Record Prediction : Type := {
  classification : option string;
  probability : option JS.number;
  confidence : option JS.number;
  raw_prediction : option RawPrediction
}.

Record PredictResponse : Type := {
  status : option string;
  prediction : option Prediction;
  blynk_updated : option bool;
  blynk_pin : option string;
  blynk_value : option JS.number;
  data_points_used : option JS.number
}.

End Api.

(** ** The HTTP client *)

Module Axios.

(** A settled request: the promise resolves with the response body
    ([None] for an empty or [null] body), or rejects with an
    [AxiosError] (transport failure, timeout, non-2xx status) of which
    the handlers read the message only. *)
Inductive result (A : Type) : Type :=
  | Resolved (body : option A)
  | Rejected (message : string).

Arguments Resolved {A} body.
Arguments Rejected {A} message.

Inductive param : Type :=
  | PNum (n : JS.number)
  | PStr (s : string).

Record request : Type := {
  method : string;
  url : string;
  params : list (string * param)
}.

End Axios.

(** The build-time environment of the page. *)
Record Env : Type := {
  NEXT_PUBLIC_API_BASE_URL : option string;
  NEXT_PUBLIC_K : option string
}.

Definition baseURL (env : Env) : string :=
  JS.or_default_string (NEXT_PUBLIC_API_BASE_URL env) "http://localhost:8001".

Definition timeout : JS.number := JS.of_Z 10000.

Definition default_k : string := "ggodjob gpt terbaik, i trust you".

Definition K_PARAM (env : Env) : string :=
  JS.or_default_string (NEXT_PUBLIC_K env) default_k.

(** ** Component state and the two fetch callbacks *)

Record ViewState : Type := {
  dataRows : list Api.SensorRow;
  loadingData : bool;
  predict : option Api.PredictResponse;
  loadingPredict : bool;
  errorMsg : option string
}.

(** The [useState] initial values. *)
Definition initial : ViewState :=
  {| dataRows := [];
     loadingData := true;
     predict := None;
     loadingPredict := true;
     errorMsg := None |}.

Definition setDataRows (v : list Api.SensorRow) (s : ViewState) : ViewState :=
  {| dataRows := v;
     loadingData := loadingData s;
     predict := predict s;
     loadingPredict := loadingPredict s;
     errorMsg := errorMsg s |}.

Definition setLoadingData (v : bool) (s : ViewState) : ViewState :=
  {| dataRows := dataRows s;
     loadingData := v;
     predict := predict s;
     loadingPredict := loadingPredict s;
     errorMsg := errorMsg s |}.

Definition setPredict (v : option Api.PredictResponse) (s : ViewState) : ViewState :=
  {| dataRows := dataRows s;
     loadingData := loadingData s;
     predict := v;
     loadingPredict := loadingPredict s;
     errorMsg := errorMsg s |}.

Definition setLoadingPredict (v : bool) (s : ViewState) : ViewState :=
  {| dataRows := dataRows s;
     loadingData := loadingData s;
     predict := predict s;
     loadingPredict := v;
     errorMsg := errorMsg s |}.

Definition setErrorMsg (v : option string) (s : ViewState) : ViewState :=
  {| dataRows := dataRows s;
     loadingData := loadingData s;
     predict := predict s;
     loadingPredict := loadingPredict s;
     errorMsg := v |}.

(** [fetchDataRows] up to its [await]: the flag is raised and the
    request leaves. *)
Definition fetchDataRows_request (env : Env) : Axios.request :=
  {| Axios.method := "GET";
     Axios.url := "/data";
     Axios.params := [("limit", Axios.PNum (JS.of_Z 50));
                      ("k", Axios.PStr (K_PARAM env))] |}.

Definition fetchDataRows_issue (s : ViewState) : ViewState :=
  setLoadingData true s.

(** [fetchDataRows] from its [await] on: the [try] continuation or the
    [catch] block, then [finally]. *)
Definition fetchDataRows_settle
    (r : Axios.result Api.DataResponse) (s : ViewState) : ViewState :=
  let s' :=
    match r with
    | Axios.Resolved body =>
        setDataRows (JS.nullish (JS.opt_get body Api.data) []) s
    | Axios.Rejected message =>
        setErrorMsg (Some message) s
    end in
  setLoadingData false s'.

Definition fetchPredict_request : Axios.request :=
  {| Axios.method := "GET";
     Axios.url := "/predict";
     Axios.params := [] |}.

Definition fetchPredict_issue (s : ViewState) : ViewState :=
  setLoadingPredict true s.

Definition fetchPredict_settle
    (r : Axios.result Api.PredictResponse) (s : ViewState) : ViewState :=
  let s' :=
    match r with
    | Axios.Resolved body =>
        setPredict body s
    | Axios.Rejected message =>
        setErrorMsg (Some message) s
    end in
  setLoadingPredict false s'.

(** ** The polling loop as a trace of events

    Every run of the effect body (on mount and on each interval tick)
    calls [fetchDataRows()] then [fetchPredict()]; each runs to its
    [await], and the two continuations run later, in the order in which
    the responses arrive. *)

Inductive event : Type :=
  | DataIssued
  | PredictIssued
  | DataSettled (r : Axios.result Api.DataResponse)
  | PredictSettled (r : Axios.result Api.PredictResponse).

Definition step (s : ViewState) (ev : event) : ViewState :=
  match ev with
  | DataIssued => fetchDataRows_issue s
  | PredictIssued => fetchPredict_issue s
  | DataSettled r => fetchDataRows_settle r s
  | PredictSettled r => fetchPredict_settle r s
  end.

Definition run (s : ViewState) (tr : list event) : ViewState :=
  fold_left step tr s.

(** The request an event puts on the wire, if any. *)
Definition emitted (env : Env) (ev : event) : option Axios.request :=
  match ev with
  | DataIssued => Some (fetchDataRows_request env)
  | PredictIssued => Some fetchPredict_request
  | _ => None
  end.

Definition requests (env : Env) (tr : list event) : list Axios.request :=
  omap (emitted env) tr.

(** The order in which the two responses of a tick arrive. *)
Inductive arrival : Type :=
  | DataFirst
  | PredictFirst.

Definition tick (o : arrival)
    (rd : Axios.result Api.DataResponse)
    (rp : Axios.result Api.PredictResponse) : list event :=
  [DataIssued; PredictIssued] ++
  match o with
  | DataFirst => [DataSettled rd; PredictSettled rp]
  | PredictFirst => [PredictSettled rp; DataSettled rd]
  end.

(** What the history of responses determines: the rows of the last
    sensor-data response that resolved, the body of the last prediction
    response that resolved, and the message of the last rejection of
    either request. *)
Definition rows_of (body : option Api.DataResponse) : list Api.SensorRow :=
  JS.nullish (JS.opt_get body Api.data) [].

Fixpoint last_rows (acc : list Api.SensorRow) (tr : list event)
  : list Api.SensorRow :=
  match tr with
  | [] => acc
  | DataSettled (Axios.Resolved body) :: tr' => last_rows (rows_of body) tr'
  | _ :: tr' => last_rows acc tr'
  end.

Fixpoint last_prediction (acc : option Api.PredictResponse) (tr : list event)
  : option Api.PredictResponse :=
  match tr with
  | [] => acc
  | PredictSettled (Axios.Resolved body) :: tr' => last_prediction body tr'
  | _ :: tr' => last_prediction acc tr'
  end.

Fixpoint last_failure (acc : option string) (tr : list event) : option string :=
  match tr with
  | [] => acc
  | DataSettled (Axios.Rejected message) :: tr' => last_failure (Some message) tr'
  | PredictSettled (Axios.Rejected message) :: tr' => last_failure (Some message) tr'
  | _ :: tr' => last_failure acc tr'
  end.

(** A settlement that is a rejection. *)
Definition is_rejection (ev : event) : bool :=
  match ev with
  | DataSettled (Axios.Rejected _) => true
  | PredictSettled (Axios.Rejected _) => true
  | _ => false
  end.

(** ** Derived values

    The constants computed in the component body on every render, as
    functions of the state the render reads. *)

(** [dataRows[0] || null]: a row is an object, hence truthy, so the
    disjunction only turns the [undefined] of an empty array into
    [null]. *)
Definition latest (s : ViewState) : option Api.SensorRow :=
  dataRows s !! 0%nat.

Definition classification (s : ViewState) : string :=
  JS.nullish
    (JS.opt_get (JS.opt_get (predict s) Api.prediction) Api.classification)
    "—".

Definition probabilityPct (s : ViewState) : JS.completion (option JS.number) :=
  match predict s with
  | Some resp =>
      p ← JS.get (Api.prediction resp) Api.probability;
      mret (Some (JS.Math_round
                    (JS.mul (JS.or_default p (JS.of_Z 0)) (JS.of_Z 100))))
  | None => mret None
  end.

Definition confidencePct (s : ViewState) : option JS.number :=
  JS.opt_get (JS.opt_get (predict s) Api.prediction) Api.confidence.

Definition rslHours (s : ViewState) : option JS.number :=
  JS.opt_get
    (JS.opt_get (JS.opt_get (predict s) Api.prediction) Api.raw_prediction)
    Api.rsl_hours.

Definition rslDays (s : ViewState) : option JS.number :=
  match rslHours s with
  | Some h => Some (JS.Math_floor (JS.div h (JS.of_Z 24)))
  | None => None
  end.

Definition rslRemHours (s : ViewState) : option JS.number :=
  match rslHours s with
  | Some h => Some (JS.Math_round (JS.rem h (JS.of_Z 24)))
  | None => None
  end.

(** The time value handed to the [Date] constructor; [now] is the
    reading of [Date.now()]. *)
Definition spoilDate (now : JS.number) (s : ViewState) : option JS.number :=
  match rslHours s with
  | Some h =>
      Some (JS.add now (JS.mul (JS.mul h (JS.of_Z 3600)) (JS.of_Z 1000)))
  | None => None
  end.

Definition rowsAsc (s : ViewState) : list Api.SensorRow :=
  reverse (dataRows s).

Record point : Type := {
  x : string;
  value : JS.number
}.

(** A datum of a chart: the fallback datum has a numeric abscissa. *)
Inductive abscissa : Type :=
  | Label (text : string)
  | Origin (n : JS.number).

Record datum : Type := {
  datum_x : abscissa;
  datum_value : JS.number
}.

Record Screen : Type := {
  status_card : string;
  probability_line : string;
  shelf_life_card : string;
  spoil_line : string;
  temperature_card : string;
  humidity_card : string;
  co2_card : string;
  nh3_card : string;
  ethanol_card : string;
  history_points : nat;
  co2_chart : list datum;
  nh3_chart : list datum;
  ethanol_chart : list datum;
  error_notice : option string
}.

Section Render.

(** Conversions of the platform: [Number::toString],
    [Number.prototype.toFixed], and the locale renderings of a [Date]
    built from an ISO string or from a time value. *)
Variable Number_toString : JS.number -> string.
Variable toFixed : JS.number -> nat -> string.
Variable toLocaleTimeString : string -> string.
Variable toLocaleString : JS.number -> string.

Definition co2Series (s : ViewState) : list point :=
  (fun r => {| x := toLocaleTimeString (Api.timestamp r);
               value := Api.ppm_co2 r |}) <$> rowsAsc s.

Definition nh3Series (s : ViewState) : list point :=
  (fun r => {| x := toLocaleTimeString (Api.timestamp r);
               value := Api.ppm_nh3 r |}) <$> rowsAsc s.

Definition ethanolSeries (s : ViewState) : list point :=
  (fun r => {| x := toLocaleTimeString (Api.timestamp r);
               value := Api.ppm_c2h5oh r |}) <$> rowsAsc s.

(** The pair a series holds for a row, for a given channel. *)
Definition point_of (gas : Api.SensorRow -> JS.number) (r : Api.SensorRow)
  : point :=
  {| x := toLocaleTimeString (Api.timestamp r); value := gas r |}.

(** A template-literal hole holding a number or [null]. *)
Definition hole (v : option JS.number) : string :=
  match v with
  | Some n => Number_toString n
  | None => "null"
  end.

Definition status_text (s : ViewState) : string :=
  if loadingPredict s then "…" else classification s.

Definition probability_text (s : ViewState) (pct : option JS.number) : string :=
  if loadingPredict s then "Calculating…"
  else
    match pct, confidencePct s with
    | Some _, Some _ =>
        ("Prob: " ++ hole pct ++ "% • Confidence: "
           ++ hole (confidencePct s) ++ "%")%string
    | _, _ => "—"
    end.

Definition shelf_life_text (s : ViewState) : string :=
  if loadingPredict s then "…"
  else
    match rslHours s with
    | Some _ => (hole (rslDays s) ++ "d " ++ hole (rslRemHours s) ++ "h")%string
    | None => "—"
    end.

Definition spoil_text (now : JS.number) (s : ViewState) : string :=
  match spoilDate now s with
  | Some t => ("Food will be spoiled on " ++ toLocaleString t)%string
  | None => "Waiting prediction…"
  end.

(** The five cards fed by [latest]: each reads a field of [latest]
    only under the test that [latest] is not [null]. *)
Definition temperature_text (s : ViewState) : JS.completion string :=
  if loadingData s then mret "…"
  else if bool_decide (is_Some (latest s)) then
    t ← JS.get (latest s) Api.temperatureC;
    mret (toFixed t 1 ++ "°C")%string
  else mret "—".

========================================================================

What you have to do —
In the entries above, some lines hold the string "PStr". Copy each of them.

Response —
  | PStr (s : string).
                      ("k", Axios.PStr (K_PARAM env))] |}.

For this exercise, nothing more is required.